Random Forest
An ensemble of decision trees trained on bootstrapped data samples, combining predictions to reduce overfitting and improve generalization.
Overview
Random Forest is an ensemble machine learning algorithm that builds multiple decision trees on random subsets of the training data and random subsets of features, then aggregates their predictions. In trading, it can capture complex non-linear relationships between technical indicators, fundamental data, and future returns that linear models like logistic regression cannot detect. Its built-in feature importance scores are also valuable for understanding which signals drive predictions.
How it looks on a chart
Illustration only — synthetic data generated for visual reference.
A single decision tree learns rules like "if RSI < 30 AND price is above the 200-day MA AND MACD histogram is positive, then the stock will likely go up." But a single tree can memorize the training data and fail on new data (overfitting). Random Forest solves this by building hundreds of these decision trees, each trained on a slightly different random sample of the historical data and using a random subset of the available indicators. Each tree votes on the outcome, and the majority wins. Because no single tree is shown all the data or all the indicators, the ensemble is much more robust. One of the most useful features is "feature importance" — the forest automatically tells you which indicators were most useful for making predictions. This helps you understand whether, for example, RSI or MACD or volume was more predictive for a particular asset during a particular period.
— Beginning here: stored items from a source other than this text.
Lemma replay_cons (rt : Runtime) (candles : list Candle) (i : nat)
    (rest : list nat) (acc : list SignalRecord) :
  replay rt candles (i :: rest) acc =
    if (49 <=? i)%nat then
      s <- replay_step rt candles (List.length acc) i ;;
      replay rt candles rest (acc ++ [s])
    else replay rt candles rest acc.
Proof. reflexivity. Qed.

(** Indices below 49 are skipped. *)
Lemma replay_skip (rt : Runtime) (candles : list Candle) (rest : list nat)
    (acc : list SignalRecord) (m k : nat) :
  (k + m <= 49)%nat ->
  replay rt candles (seq k m ++ rest) acc = replay rt candles rest acc.
Proof.
  revert k. induction m as [| m IH]; intros k Hk; cbn [seq app]; [reflexivity |].
  rewrite replay_cons.
  destruct (Nat.leb_spec 49 k); [lia |].
  apply IH. lia.
Qed.

Lemma replay_from_49 (rt : Runtime) (candles : list Candle) :
  replay rt candles (seq 0 (List.length candles)) [] =
  replay rt candles (seq 49 (List.length candles - 49)) [].
Proof.
  destruct (Nat.le_gt_cases 49 (List.length candles)) as [H | H].
  - replace (List.length candles) with (49 + (List.length candles - 49))%nat at 1 by lia.
    rewrite seq_app. apply replay_skip. lia.
  - replace (List.length candles - 49)%nat with 0%nat by lia. simpl.
    rewrite <- (app_nil_r (seq 0 (List.length candles))).
    apply replay_skip. lia.
Qed.

(** What a completed loop has produced: one record per index, each the
    result of the loop body for that index and request number. *)
Lemma replay_seq_ok (rt : Runtime) (candles : list Candle) (m k : nat)
    (acc sigs : list SignalRecord) :
  (49 <= k)%nat ->
  replay rt candles (seq k m) acc = Ok sigs ->
  exists new, sigs = acc ++ new /\ List.length new = m /\
    forall j s, nth_error new j = Some s ->
      replay_step rt candles (List.length acc + j) (k + j) = Ok s.
Proof.
  revert k acc. induction m as [| m IH]; intros k acc Hk H; cbn [seq] in H.
  - injection H as <-. exists []. rewrite app_nil_r.
    split; [reflexivity | split; [reflexivity |]].
    intros j s Hj. destruct j; discriminate.
  - rewrite replay_cons in H.
    destruct (Nat.leb_spec 49 k); [| lia].
    destruct (replay_step rt candles (List.length acc) k) as [s0 | e] eqn:E;
      cbn [bind] in H; [| discriminate].
    apply IH in H; [| lia].
    destruct H as (new & -> & Hlen & Hnew).
    exists (s0 :: new). rewrite <- app_assoc. simpl.
    split; [reflexivity | split; [now rewrite Hlen |]].
    intros j s Hj. destruct j as [| j]; simpl in Hj.
    + injection Hj as <-. now rewrite !Nat.add_0_r.
    + apply Hnew in Hj. rewrite length_app in Hj. simpl in Hj.
      replace (List.length acc + S j)%nat with (List.length acc + 1 + j)%nat by lia.
      replace (k + S j)%nat with (S k + j)%nat by lia. exact Hj.
Qed.

(** The loop completes when every step does. *)
Lemma replay_seq_total (rt : Runtime) (candles : list Candle) (m k : nat)
    (acc : list SignalRecord) :
  (forall n i, (49 <= i < List.length candles)%nat ->
               exists s, replay_step rt candles n i = Ok s) ->
  (49 <= k)%nat -> (k + m <= List.length candles)%nat ->
  exists sigs, replay rt candles (seq k m) acc = Ok sigs.
Proof.
  intros Hstep. revert k acc.
  induction m as [| m IH]; intros k acc Hk Hm; cbn [seq].
  - now exists acc.
  - rewrite replay_cons.
    destruct (Nat.leb_spec 49 k); [| lia].
    destruct (Hstep (List.length acc) k) as (s & ->); [lia |].
    cbn [bind]. apply IH; lia.
Qed.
Random Forest parameters: n_estimators (number of trees, typically 100–500), max_features (fraction of features sampled per tree, √n_features for classification), max_depth (tree depth — shallower trees reduce overfitting), and min_samples_leaf (minimum samples in leaf nodes for regularization). For time series financial data, random splitting into train/test sets is incorrect — data must be split temporally (train on years 1–5, test on year 6) to avoid look-ahead bias. Walk-forward cross-validation with expanding or sliding training windows is the correct methodology. Feature engineering is critical: raw price levels are not informative inputs (non-stationary). Instead, use returns over multiple periods, technical indicator values (RSI, MACD, ADX), volatility measures (ATR percentile), volume ratios, and calendar features (day of week, month). Scaling features is not strictly necessary for tree models but is good practice.
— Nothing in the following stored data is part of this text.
(** * dpsutil.media.image: a shallow embedding and its checked properties

    The module [src/dpsutil/media/image.py] is a thin adapter over two
    native libraries (OpenCV and TurboJPEG).  The adapter logic
    (argument normalisation, guards, dispatch, slicing) is embedded here
    as executable definitions; the native libraries appear as an interface
    ([Backend]) whose laws are the shape contracts documented by OpenCV,
    together with one executable instance. *)

From Stdlib Require Import ZArith QArith Qround Lia.
From Stdlib Require Import PrimFloat FloatOps SpecFloat.
From Stdlib Require Import Ascii String.
From Stdlib.Strings Require Import Byte.
From stdpp Require Import base option list strings gmap.

Local Close Scope Q_scope.
Local Open Scope Z_scope.

(** ** Python results: a value or a raised exception *)

Inductive exn :=
| AssertionError
| TypeError
| ValueError
| ZeroDivisionError
| OverflowError
| FileExistsError
| FileNotFoundError
| IsADirectoryError
| PermissionError
| BackendError.

Inductive py (A : Type) :=
| Ok (a : A)
| Raise (e : exn).
Arguments Ok {A} a.
Arguments Raise {A} e.

#[global] Instance py_ret : MRet py := fun _ a => Ok a.
#[global] Instance py_bind : MBind py := fun _ _ f m =>
  match m with
  | Ok a => f a
  | Raise e => Raise e
  end.

(** [assert c] *)
Definition py_assert (c : bool) : py unit :=
  if c then Ok tt else Raise AssertionError.

(** ** Python numbers used as box coordinates

    A box component is a Python [int] or a finite [float]; both are exact
    rationals and [max], [min], [round] act exactly on them, so they are
    modelled in [Q]. *)

Module PyNum.

(** [max(a, b)]: the first argument unless the second is strictly larger. *)
Definition py_max (a b : Q) : Q := if Qle_bool b a then a else b.

(** [min(a, b)]: the first argument unless the second is strictly smaller. *)
Definition py_min (a b : Q) : Q := if Qle_bool a b then a else b.

(** [round(q)] with one argument: nearest integer, ties to the even one. *)
Definition py_round (q : Q) : Z :=
  let f := Qfloor q in
  match Qcompare (q - inject_Z f) (1 # 2) with
  | Lt => f
  | Gt => f + 1
  | Eq => if Z.even f then f else f + 1
  end.

(** truth value of a number: non-zero *)
Definition py_bool (q : Q) : bool := negb (Qeq_bool q 0).

End PyNum.
Import PyNum.

(** ** Sequence slicing [l[start:stop]] with Python's index normalisation *)

Definition slice_index (len i : Z) : Z :=
  if i <? 0 then Z.max (i + len) 0 else Z.min i len.

Definition slice_bounds (len start stop : Z) : nat * nat :=
  let a := slice_index len start in
  let b := slice_index len stop in
  (Z.to_nat a, Z.to_nat (b - a)).

Definition py_slice {A} (l : list A) (start stop : Z) : list A :=
  let '(a, n) := slice_bounds (Z.of_nat (length l)) start stop in
  take n (drop a l).

(** ** Pixel buffers: three-dimensional arrays (height, width, channel) *)

Definition pixel := list Z.

Record ndarray := NDArray {
  rows : list (list pixel);
  width : nat;
  channels : nat
}.

Definition shape (img : ndarray) : Z * Z * Z :=
  (Z.of_nat (length (rows img)), Z.of_nat (width img), Z.of_nat (channels img)).

Definition height (img : ndarray) : Z := Z.of_nat (length (rows img)).

(** Every row has [width] pixels and every pixel [channels] values. *)
Definition wf_ndarray (img : ndarray) : Prop :=
  Forall (fun r => length r = width img /\
                   Forall (fun p => length p = channels img) r) (rows img).

(** [img[r0:r1, c0:c1]] *)
Definition getitem2 (img : ndarray) (rs cs : Z * Z) : ndarray :=
  {| rows := map (fun r => py_slice r cs.1 cs.2) (py_slice (rows img) rs.1 rs.2);
     width := (slice_bounds (Z.of_nat (width img)) cs.1 cs.2).2;
     channels := channels img |}.

Definition zeros (h w c : nat) : ndarray :=
  {| rows := replicate h (replicate w (replicate c 0));
     width := w; channels := c |}.

(** ** crop (image.py, lines 177-195) *)

Definition box := (Q * Q * Q * Q)%type.

Definition box_of_ints (b : Z * Z * Z * Z) : box :=
  let '(x, y, w, h) := b in (inject_Z x, inject_Z y, inject_Z w, inject_Z h).

(** [numpy.any(box)] on a 4-tuple of numbers *)
Definition numpy_any (b : box) : bool :=
  let '(x, y, w, h) := b in
  py_bool x || py_bool y || py_bool w || py_bool h.

Definition crop (img : ndarray) (b : box) : ndarray :=
  if negb (numpy_any b) then img
  else
    let '(max_height, max_width, _) := shape img in
    let '(x, y, w, h) := b in
    let x := py_round (py_max x 0%Q) in
    let y := py_round (py_max y 0%Q) in
    let w := x + py_round (py_min w (inject_Z max_width)) in
    let h := y + py_round (py_min h (inject_Z max_width)) in
    getitem2 img (y, h) (x, w).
Random Forest's theoretical advantage over linear models in trading comes from its ability to capture interaction effects: situations where the predictive value of RSI depends on the level of ADX (RSI signals work differently in trending vs. ranging markets). Linear models cannot capture this without explicitly engineering interaction terms. A well-documented weakness of Random Forest in financial applications is temporal covariate shift — the relationship between features and returns changes over market regimes. A forest trained in 2010–2020 may perform poorly in 2022 if the macro environment has changed fundamentally. Adaptive approaches that weight recent data more heavily or retrain more frequently partially address this. In academic finance, ML models including Random Forest have been shown to significantly outperform linear models for cross-sectional equity return prediction (Gu, Kelly, Xiu 2020). Using 94 predictive signals, their gradient boosted trees and neural networks achieve out-of-sample R² of ~0.4% for monthly returns — small but highly significant given the sample size, and sufficient for profitable long-short strategies.
Formula
Prediction = majority_vote(Tree₁(x), Tree₂(x), ..., Treeₙ(x)) Each tree: trained on bootstrap sample, random feature subset at each split Feature Importance: Gini impurity reduction averaged across all trees
- 1.Prepare features (technical indicators as inputs) and labels (future return sign or magnitude).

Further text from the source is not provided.